Comunicaciones ArquiMérida

Orar con la Palabra de Dios: REFLEXION EN EL DOMINGO XXXII ORDINARIO -ciclo b-

Palabra

Pbro. Cándido Contreras

Otra página del evangelio nos regala el Señor, este domingo, para seguir creciendo en la fe, la esperanza y, sobre todo, en la caridad. El episodio de una pobre viuda que le entrega a Dios, a través de la alcancía del templo, “todo lo que tenía para vivir” es una hermosa lección que, junto a la primera lectura, nos hablan cómo han existido, existen y existirán personas que viven alegremente su total confianza en la bondad de Dios.
Pero no es solamente eso; el episodio de la viuda está precedido por una advertencia de parte del Maestro hacia sus discípulos, los de ayer y los de todos los tiempos: “Cuídense de los escribas, a quienes les gusta pasearse con largas vestiduras, ser saludados en las plazas y ocupar los primeros asientos en las sinagogas y los banquetes; que devoran los bienes de las viudas y fingen hacer largas oraciones. Estos serán juzgados con más severidad”. Cuidado con una religión de apariencias; cuidado con las liturgias donde es más importante el adorno y las vestiduras que la relación sincera con Dios; cuidado con explotar a los demás en nombre de Dios.
La exhortación que nos hace el Señor es muy importante tenerla en cuenta para no engañar a los demás y, sobre todo, para no intentar acallar nuestra conciencia con una falsa religiosidad.

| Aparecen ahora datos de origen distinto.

(* ===== verification/RangeManip.v ===== *)
(** * Ranges of bytes of the GL translator

    Models [src/emulator/opengl/host/libs/Translator/GLcommon/RangeManip.cpp] and
    [include/GLcommon/RangeManip.h]: a [Range] of bytes of a vertex buffer and a
    [RangeList], with which the translator remembers what it still has to convert.

    A list means how many of its ranges cover each byte ([count]).  Deleting a
    range moves exactly what lies in it to the list of deleted ranges, however the
    list overlaps ([delRanges_counts]); [merge] is the identity, because
    [rangeUnion] answers [false] in both cases. *)
From S2P Require Import Prelude.

Local Open Scope Z_scope.

(** ** class Range *)

Record Range := mkRange { m_start : Z; m_end : Z; m_size : Z }.

#[export] Instance Range_eq_dec : EqDecision Range.
Proof. solve_decision. Defined.

(** [Range(int start, int size)] and [setRange]. *)
Definition setRange (start size : Z) : Range := mkRange start (s32 (start + size)) size.

(** [operator ==]. *)
Definition range_eqb (a b : Range) : bool :=
  (m_start a =? m_start b) && (m_size a =? m_size b) && (m_end a =? m_end b).

(** The answer, and [rOut] where it is set. *)
Definition rangeIntersection (a r : Range) : bool * option Range :=
  if (m_end r <? m_start a) || (m_end a <? m_start r) then (false, None)
  else
    let max_start := if m_start r <? m_start a then m_start a else m_start r in
    let min_end := if m_end a <? m_end r then m_end a else m_end r in
    let size := s32 (min_end - max_start) in
    if negb (size =? 0) then (true, Some (setRange max_start (s32 (min_end - max_start))))
    else (false, None).

Definition rangeUnion (a r : Range) : bool * option Range :=
  if (m_end r <? m_start a) || (m_end a <? m_start r) then (false, None)
  else
    let min_start := if m_start a <? m_start r then m_start a else m_start r in
    let max_end := if m_end r <? m_end a then m_end a else m_end r in
    let size := s32 (max_end - min_start) in
    if negb (size =? 0) then (false, Some (setRange min_start (s32 (max_end - min_start))))
    else (false, None).

(** ** class RangeList *)

(** The vector of the class. *)
Abbreviation RangeList := (list Range).

Definition addRange (l : RangeList) (r : Range) : RangeList := l ++ [r].

Fixpoint addRanges (l rl : RangeList) : RangeList :=
  match rl with [] => l | r :: rl => addRanges (addRange l r) rl end.

(** [list.erase(list.begin() + i)] at the end of the vector is undefined; the
    guard of the source lets that index through. *)
Definition erase (l : RangeList) (i : nat) : result RangeList :=
  if Nat.ltb (length l) i then Ok l
  else if Nat.ltb i (length l) then Ok (take i l ++ drop (S i) l)
  else Err OutOfBounds.

(** What is left of [old], put at the beginning of the list. *)
Definition split_range (old inter : Range) (l : RangeList) : RangeList :=
  if range_eqb inter old then l
  else
    let l := if negb (m_start old =? m_start inter)
             then setRange (m_start old) (s32 (m_start inter - m_start old)) :: l else l in
    if negb (m_end old =? m_end inter)
    then setRange (m_end inter) (s32 (m_end old - m_end inter)) :: l else l.

(** The loop over the list; [i] stays where it is after a hit ([i--], [i++]). *)
Fixpoint delRange_loop (fuel : nat) (r : Range) (i : nat) (l deleted : RangeList)
  : result (RangeList * RangeList) :=
  match fuel with
  | O => Err OutOfFuel
  | S fuel =>
      match l !! i with
      | None => Ok (l, deleted)
      | Some old =>
          match rangeIntersection r old with
          | (true, Some inter) =>
              l ← erase l i;
              delRange_loop fuel r i (split_range old inter l) (addRange deleted inter)
          | _ => delRange_loop fuel r (S i) l deleted
          end
      end
  end.

Definition delRange (l : RangeList) (r : Range) (deleted : RangeList)
  : result (RangeList * RangeList) :=
  if m_size r =? 0 then Ok (l, deleted)
  else delRange_loop (3 * length l + 1) r 0 l deleted.

Definition delRanges (l rl deleted : RangeList) : result (RangeList * RangeList) :=
  foldM (fun '(l, deleted) r => delRange l r deleted) (l, deleted) rl.

(** The inner loop of [merge]: [Some] list when two ranges were united. *)
Fixpoint merge_inner (fuel : nat) (l : RangeList) (i j : nat) : result (option RangeList) :=
  match fuel with
  | O => Err OutOfFuel
  | S fuel =>
      match l !! j with
      | None => Ok None
      | Some b =>
          a ← get l i;
          match rangeUnion a b with
          | (true, Some temp) => l' ← erase (<[i := temp]> l) j; Ok (Some l')
          | _ => merge_inner fuel l i (S j)
          end
      end
  end.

Nadie niega que la celebración pública de nuestra fe, la liturgia, requiere adornos, vestiduras, música, gestos, ritos que intentan expresar el gozo, la alegría, el agradecimiento por lo dones recibidos de Dios. También cuando la tristeza, el dolor, la angustia, la incertidumbre nos abruman tenemos ritos, gestos, vestiduras, cantos que lo intentan reflejar. Pero lo puramente externo no basta; eso tiene que estar respaldado por un sentimiento interno y una profunda convicción en el amor que Dios siente por cada ser humano.
Dolorosamente constatamos que muchos de los recursos económicos y artísticos que se invierten en celebraciones religiosas se quedan sólo en lo externo, buscando el aplauso y el reconocimiento de las personas sin tener ninguna repercusión en la vida. Muchas veces hay un gran desgaste personal por realizar muy bien una ceremonia religiosa pero el corazón está muy lejos del amor, de la misericordia, de la compresión, de la solidaridad, de la verdadera entrega a Dios.
De allí que el gesto religioso de la viuda que le entrega a Dios “todo lo que tenía para vivir” es la gran lección de la auténtica fe, esperanza y caridad. Las viudas en Israel, en tiempos del Señor y a lo largo de muchos siglos, eran parte de las personas con mayor necesidad. Vivían de la limosna; dependían de la bondad de los demás que a lo largo de la historia nunca han faltado, ni faltarán. La viuda que deposita las “dos pequeñas monedas de cobre” en la alcancía donde otros depositaban cantidades mayores, se hace merecedora del reconocimiento del Señor Dios, hecho hombre. Para Dios no cuenta la cantidad que se dona sino el amor con que se hace.
En nuestra sociedad regida por los indicadores económicos los cristianos católicos estamos llamados a ser buenos administradores de las cosas materiales para ser generosos los unos con los otros. No podemos seguir aplaudiendo el despilfarro y tratando de moldear nuestra vida a lo que la industria de la publicidad quiere imponer. Se ha dicho, y es una gran verdad, que la familia es la primera escuela; es en cada una de nuestras familias donde el compartir solidario debe ir haciendo camino para que logremos superar el famoso dicho “lo tuyo es mío pero lo mío es mío”. La oración del Padre Nuestro, pronunciada desde el corazón, nos ayuda a vivir como hijos del Padre siempre providente y nos permite mirar a los demás como a nuestros verdaderos hermanos. No necesitamos vivir de apariencias; necesitamos vivir en la verdad que todos necesitamos de todos y que todos podemos ayudar a todos. Todos podemos dar algo de lo que somos y tenemos.

ORACION

Padre Dios, Padre Nuestro, Padre de todos,
nos creaste a tu imagen y semejanza,
capaces de amar y ser amados,
capaces de generosidad ilimitada,
capaces de darnos sin esperar recompensa.
Gracias por el don de la vida
y por darnos a nuestros semejantes
como hermanos y compañeros de camino.

Tu amado Hijo, Jesucristo, nos enseñó
a expresar nuestra fe con las obras.
Nos enseñó a dar desde nuestra pobreza
y a compartir las riquezas,
que deben ser un bien para la humanidad.

El enemigo malo nos seduce
para que vivamos de apariencias;
nos quiere seducir para aparentar
una religiosidad que no alimenta la fraternidad.
“¡No nos dejes caer en la tentación!”.

Padre Bueno, que tu Santo Espíritu
nos ayude a vivir con sinceridad
nuestra fe, esperanza y caridad.
Que Él nos haga cada día,
más generosos con nuestro tiempo,
con nuestras cualidades
y con nuestros recursos materiales.

A ti Padre Bueno, la gloria y el honor,
por medio de tu Hijo Jesucristo,
que, junto al Espíritu Santo,
viven y reinan por los siglos de los siglos. Amén.